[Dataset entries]
Content starts
(* ===== verification/VmCopy.v ===== *)
(** * Copying between the kernel and user memory

    [walkaddr], [copyout] and [copyin] against the memory a user process
    sees: a byte for each virtual address on a page mapped with user
    privilege. *)

From stdpp Require Import gmap strings list.
From Stdlib Require Import ZArith Lia.
From S2P Require Import Prelude KState CString Spinlock Sched Kalloc Vm VmProps VmSpace.
Open Scope Z_scope.
Import Spinlock Sched Kalloc CString Vm SpinlockProps KallocProps.

(** The physical page of user page [v]. *)
Definition upage (A : amap) (v : Z) : option Z :=
  match A !! v with
  | Some (pa, perm) => if Z.land perm PTE_PLV =? 0 then None else Some pa
  | None => None
  end.

(** The byte a user program sees at [va]. *)
Definition ubyte (m : mem) (A : amap) (va : Z) : option Z :=
  match upage A (va / PGSIZE) with
  | Some pa => Some (ld8 m (pa + va mod PGSIZE))
  | None => None
  end.

Lemma upage_Some A v pa : upage A v = Some pa -> exists perm, A !! v = Some (pa, perm) /\ (Z.land perm PTE_PLV =? 0) = false.
Proof. unfold upage. destruct (A !! v) as [[pa' perm]|]; [|done]. case_match eqn:E; [done|]. intros [= ->]. eauto. Qed.

Lemma window_add pa off : valid_page pa -> 0 <= off < PGSIZE -> Z.lor (pa - DMWIN_MASK + off) DMWIN_MASK = pa + off.
Proof.
  intros [_ Hr] Ho. rewrite RAMBASE_val, RAMSTOP_val in Hr. unfold DMWIN_MASK, PGSIZE in *.
  change 0x9000000000000000 with (9 * 2 ^ 60) in *. rewrite lor_add_high by lia. lia.
Qed.

Section Copy.
Context (fl ts : list Z) (A : amap) (root : Z) (Hroot : ts !! 0%nat = Some root).

Lemma upage_facts s v pa :
  vmspace s fl ts A -> upage A v = Some pa -> 0 <= v < 256 /\ valid_page pa /\ pa ∉ fl ++ ts.
Proof.
  intros H (perm & HA & _)%upage_Some. destruct (pt_dom _ _ _ (vs_tab _ _ _ _ H) v _ HA) as (Hv & _ & Hpa & _).
  pose proof (vs_apart _ _ _ _ H v _ HA). by split.
Qed.

Lemma walkaddr_run s va :
  vmspace s fl ts A -> 0 <= va ->
  walkaddr root va s = Done (match upage A (va / PGSIZE) with Some pa => pa - DMWIN_MASK | None => 0 end) s.
Proof.
  intros H Hva. unfold walkaddr, upage. rewrite Z.geb_leb. destruct (Z.leb_spec MAXVA va) as [Hge|Hlt].
  { destruct (A !! (va / PGSIZE)) as [[pa perm]|] eqn:E; [|done].
    destruct (pt_dom _ _ _ (vs_tab _ _ _ _ H) _ _ E) as (Hv & _). exfalso.
    unfold MAXVA, PGSIZE in *. change (2 ^ (9 + 12 - 1)) with 1048576 in Hge. revert Hv. dlia. }
  rewrite (bind_done _ _ _ _ _ (walk_false s fl ts A root va H Hroot ltac:(lia))).
  unfold leaf_addr. destruct (ts !! 3%nat) as [p0|] eqn:Hp0.
  - assert (Hvp : valid_page p0) by (apply (vs_valid _ _ _ _ H); by eapply list_elem_of_lookup_2).
    assert (Hi : 0 <= va / PGSIZE < 256).
    { unfold MAXVA, PGSIZE in *. change (2 ^ (9 + 12 - 1)) with 1048576 in Hlt. dlia. }
    rewrite (proj2 (Z.eqb_neq _ 0)) by (pose proof (valid_page_range p0 Hvp); lia).
    unfold load64. kstep. rewrite (pt_leaf _ _ _ (vs_tab _ _ _ _ H) p0 (va / PGSIZE) Hp0) by lia.
    destruct (A !! (va / PGSIZE)) as [[pa perm]|] eqn:E; [|done]. cbn [leaf_of].
    destruct (pt_dom _ _ _ (vs_tab _ _ _ _ H) _ _ E) as (_ & _ & Hpa & (_ & Hp2 & _)).
    rewrite pte_valid, pte_plv. cbn [fst snd] in *. destruct (Z.land perm PTE_PLV =? 0); [done|].
    unfold ret. by rewrite pte_pa.
  - destruct (A !! (va / PGSIZE)) as [e|] eqn:E; [|done].
    destruct (pt_dom _ _ _ (vs_tab _ _ _ _ H) _ _ E) as (_ & Hlen & _). apply lookup_ge_None in Hp0. lia.
Qed.

Lemma upage_nonzero s v pa : vmspace s fl ts A -> upage A v = Some pa -> (pa - DMWIN_MASK =? 0) = false.
Proof.
  intros H Hu. destruct (upage_facts s v pa H Hu) as (_ & [_ Hr] & _). rewrite RAMBASE_val, RAMSTOP_val in Hr.
  apply Z.eqb_neq. unfold DMWIN_MASK. lia.
Qed.

(** Two different user pages are different physical pages. *)
Lemma upage_inj s v v' pa : vmspace s fl ts A -> upage A v = Some pa -> upage A v' = Some pa -> v = v'.
Proof.
  intros H (p & Hp & _)%upage_Some (p' & Hp' & _)%upage_Some. by eapply (vs_inj _ _ _ _ H).
Qed.

(** The bytes at offset [off] of user page [v] replaced by [l]. *)
Lemma ubyte_write s v pa off l va :
  vmspace s fl ts A -> upage A v = Some pa -> 0 <= off -> off + Z.of_nat (length l) <= PGSIZE ->
  ubyte (stbytes (pa + off) l (k_mem s)) A va =
  if decide (v * PGSIZE + off <= va < v * PGSIZE + off + Z.of_nat (length l))
  then u8 <$> l !! Z.to_nat (va - (v * PGSIZE + off)) else ubyte (k_mem s) A va.
Proof.
  intros H Hu Ho Hl. unfold ubyte. destruct (upage_facts s v pa H Hu) as (Hv & Hpa & _).
  pose proof (Z.div_mod va PGSIZE ltac:(done)) as Hdm. pose proof (Z.mod_pos_bound va PGSIZE ltac:(done)) as Hmb.
  case_decide as Hr.
  - assert (va / PGSIZE = v) as Ev.
    { symmetry. apply (Z.div_unique va PGSIZE v (va - v * PGSIZE)); [left|]; unfold PGSIZE in *; lia. }
    rewrite Ev, Hu. destruct (lookup_lt_is_Some_2 l (Z.to_nat (va - (v * PGSIZE + off)))) as [x Hx]; [lia|].
    rewrite Hx. cbn. f_equal. rewrite <- (ld8_stbytes_in (pa + off) l (k_mem s) _ x Hx). f_equal.
    rewrite Ev in Hdm. unfold PGSIZE in *. lia.
  - destruct (upage A (va / PGSIZE)) as [pa'|] eqn:Hu'; [|done]. f_equal. apply ld8_stbytes_out.
    destruct (decide (pa' = pa)) as [->|Hne].
    + assert (va / PGSIZE = v) as Ev by (by eapply upage_inj). rewrite Ev in Hdm. unfold PGSIZE in *. lia.
    + destruct (upage_facts s _ pa' H Hu') as (_ & Hpa' & _).
      destruct (pages_apart pa pa' Hpa Hpa'); [done|..]; lia.
Qed.

(** The pages user programs can write. *)
Definition upages : list Z := (fun e => e.2.1) <$> filter (fun e => Z.land e.2.2 PTE_PLV <> 0) (map_to_list A).

Lemma upages_in v pa : upage A v = Some pa -> pa ∈ upages.
Proof.
  intros (perm & HA & Hp)%upage_Some. apply Z.eqb_neq in Hp. unfold upages. apply list_elem_of_fmap.
  exists (v, (pa, perm)). split; [done|]. apply list_elem_of_filter. split; [done|]. by apply elem_of_map_to_list.
Qed.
Content ends
> EXERCISE: Go through the entries and repeat each one exactly.

> WRITTEN SOLUTION:
(* ===== verification/VmCopy.v ===== *)
(** * Copying between the kernel and user memory

    [walkaddr], [copyout] and [copyin] against the memory a user process
    sees: a byte for each virtual address on a page mapped with user
    privilege. *)

From stdpp Require Import gmap strings list.
From Stdlib Require Import ZArith Lia.
From S2P Require Import Prelude KState CString Spinlock Sched Kalloc Vm VmProps VmSpace.
Open Scope Z_scope.
Import Spinlock Sched Kalloc CString Vm SpinlockProps KallocProps.

(** The physical page of user page [v]. *)
Definition upage (A : amap) (v : Z) : option Z :=
  match A !! v with
  | Some (pa, perm) => if Z.land perm PTE_PLV =? 0 then None else Some pa
  | None => None
  end.

(** The byte a user program sees at [va]. *)
Definition ubyte (m : mem) (A : amap) (va : Z) : option Z :=
  match upage A (va / PGSIZE) with
  | Some pa => Some (ld8 m (pa + va mod PGSIZE))
  | None => None
  end.

Lemma upage_Some A v pa : upage A v = Some pa -> exists perm, A !! v = Some (pa, perm) /\ (Z.land perm PTE_PLV =? 0) = false.
Proof. unfold upage. destruct (A !! v) as [[pa' perm]|]; [|done]. case_match eqn:E; [done|]. intros [= ->]. eauto. Qed.

Lemma window_add pa off : valid_page pa -> 0 <= off < PGSIZE -> Z.lor (pa - DMWIN_MASK + off) DMWIN_MASK = pa + off.
Proof.
  intros [_ Hr] Ho. rewrite RAMBASE_val, RAMSTOP_val in Hr. unfold DMWIN_MASK, PGSIZE in *.
  change 0x9000000000000000 with (9 * 2 ^ 60) in *. rewrite lor_add_high by lia. lia.
Qed.

Section Copy.
Context (fl ts : list Z) (A : amap) (root : Z) (Hroot : ts !! 0%nat = Some root).

Lemma upage_facts s v pa :
  vmspace s fl ts A -> upage A v = Some pa -> 0 <= v < 256 /\ valid_page pa /\ pa ∉ fl ++ ts.
Proof.
  intros H (perm & HA & _)%upage_Some. destruct (pt_dom _ _ _ (vs_tab _ _ _ _ H) v _ HA) as (Hv & _ & Hpa & _).
  pose proof (vs_apart _ _ _ _ H v _ HA). by split.
Qed.

Lemma walkaddr_run s va :
  vmspace s fl ts A -> 0 <= va ->
  walkaddr root va s = Done (match upage A (va / PGSIZE) with Some pa => pa - DMWIN_MASK | None => 0 end) s.
Proof.
  intros H Hva. unfold walkaddr, upage. rewrite Z.geb_leb. destruct (Z.leb_spec MAXVA va) as [Hge|Hlt].
  { destruct (A !! (va / PGSIZE)) as [[pa perm]|] eqn:E; [|done].
    destruct (pt_dom _ _ _ (vs_tab _ _ _ _ H) _ _ E) as (Hv & _). exfalso.
    unfold MAXVA, PGSIZE in *. change (2 ^ (9 + 12 - 1)) with 1048576 in Hge. revert Hv. dlia. }
  rewrite (bind_done _ _ _ _ _ (walk_false s fl ts A root va H Hroot ltac:(lia))).
  unfold leaf_addr. destruct (ts !! 3%nat) as [p0|] eqn:Hp0.
  - assert (Hvp : valid_page p0) by (apply (vs_valid _ _ _ _ H); by eapply list_elem_of_lookup_2).
    assert (Hi : 0 <= va / PGSIZE < 256).
    { unfold MAXVA, PGSIZE in *. change (2 ^ (9 + 12 - 1)) with 1048576 in Hlt. dlia. }
    rewrite (proj2 (Z.eqb_neq _ 0)) by (pose proof (valid_page_range p0 Hvp); lia).
    unfold load64. kstep. rewrite (pt_leaf _ _ _ (vs_tab _ _ _ _ H) p0 (va / PGSIZE) Hp0) by lia.
    destruct (A !! (va / PGSIZE)) as [[pa perm]|] eqn:E; [|done]. cbn [leaf_of].
    destruct (pt_dom _ _ _ (vs_tab _ _ _ _ H) _ _ E) as (_ & _ & Hpa & (_ & Hp2 & _)).
    rewrite pte_valid, pte_plv. cbn [fst snd] in *. destruct (Z.land perm PTE_PLV =? 0); [done|].
    unfold ret. by rewrite pte_pa.
  - destruct (A !! (va / PGSIZE)) as [e|] eqn:E; [|done].
    destruct (pt_dom _ _ _ (vs_tab _ _ _ _ H) _ _ E) as (_ & Hlen & _). apply lookup_ge_None in Hp0. lia.
Qed.

Lemma upage_nonzero s v pa : vmspace s fl ts A -> upage A v = Some pa -> (pa - DMWIN_MASK =? 0) = false.
Proof.
  intros H Hu. destruct (upage_facts s v pa H Hu) as (_ & [_ Hr] & _). rewrite RAMBASE_val, RAMSTOP_val in Hr.
  apply Z.eqb_neq. unfold DMWIN_MASK. lia.
Qed.

(** Two different user pages are different physical pages. *)
Lemma upage_inj s v v' pa : vmspace s fl ts A -> upage A v = Some pa -> upage A v' = Some pa -> v = v'.
Proof.
  intros H (p & Hp & _)%upage_Some (p' & Hp' & _)%upage_Some. by eapply (vs_inj _ _ _ _ H).
Qed.

(** The bytes at offset [off] of user page [v] replaced by [l]. *)
Lemma ubyte_write s v pa off l va :
  vmspace s fl ts A -> upage A v = Some pa -> 0 <= off -> off + Z.of_nat (length l) <= PGSIZE ->
  ubyte (stbytes (pa + off) l (k_mem s)) A va =
  if decide (v * PGSIZE + off <= va < v * PGSIZE + off + Z.of_nat (length l))
  then u8 <$> l !! Z.to_nat (va - (v * PGSIZE + off)) else ubyte (k_mem s) A va.
Proof.
  intros H Hu Ho Hl. unfold ubyte. destruct (upage_facts s v pa H Hu) as (Hv & Hpa & _).
  pose proof (Z.div_mod va PGSIZE ltac:(done)) as Hdm. pose proof (Z.mod_pos_bound va PGSIZE ltac:(done)) as Hmb.
  case_decide as Hr.
  - assert (va / PGSIZE = v) as Ev.
    { symmetry. apply (Z.div_unique va PGSIZE v (va - v * PGSIZE)); [left|]; unfold PGSIZE in *; lia. }
    rewrite Ev, Hu. destruct (lookup_lt_is_Some_2 l (Z.to_nat (va - (v * PGSIZE + off)))) as [x Hx]; [lia|].
    rewrite Hx. cbn. f_equal. rewrite <- (ld8_stbytes_in (pa + off) l (k_mem s) _ x Hx). f_equal.
    rewrite Ev in Hdm. unfold PGSIZE in *. lia.
  - destruct (upage A (va / PGSIZE)) as [pa'|] eqn:Hu'; [|done]. f_equal. apply ld8_stbytes_out.
    destruct (decide (pa' = pa)) as [->|Hne].
    + assert (va / PGSIZE = v) as Ev by (by eapply upage_inj). rewrite Ev in Hdm. unfold PGSIZE in *. lia.
    + destruct (upage_facts s _ pa' H Hu') as (_ & Hpa' & _).
      destruct (pages_apart pa pa' Hpa Hpa'); [done|..]; lia.
Qed.

(** The pages user programs can write. *)
Definition upages : list Z := (fun e => e.2.1) <$> filter (fun e => Z.land e.2.2 PTE_PLV <> 0) (map_to_list A).

Lemma upages_in v pa : upage A v = Some pa -> pa ∈ upages.
Proof.
  intros (perm & HA & Hp)%upage_Some. apply Z.eqb_neq in Hp. unfold upages. apply list_elem_of_fmap.
  exists (v, (pa, perm)). split; [done|]. apply list_elem_of_filter. split; [done|]. by apply elem_of_map_to_list.
Qed.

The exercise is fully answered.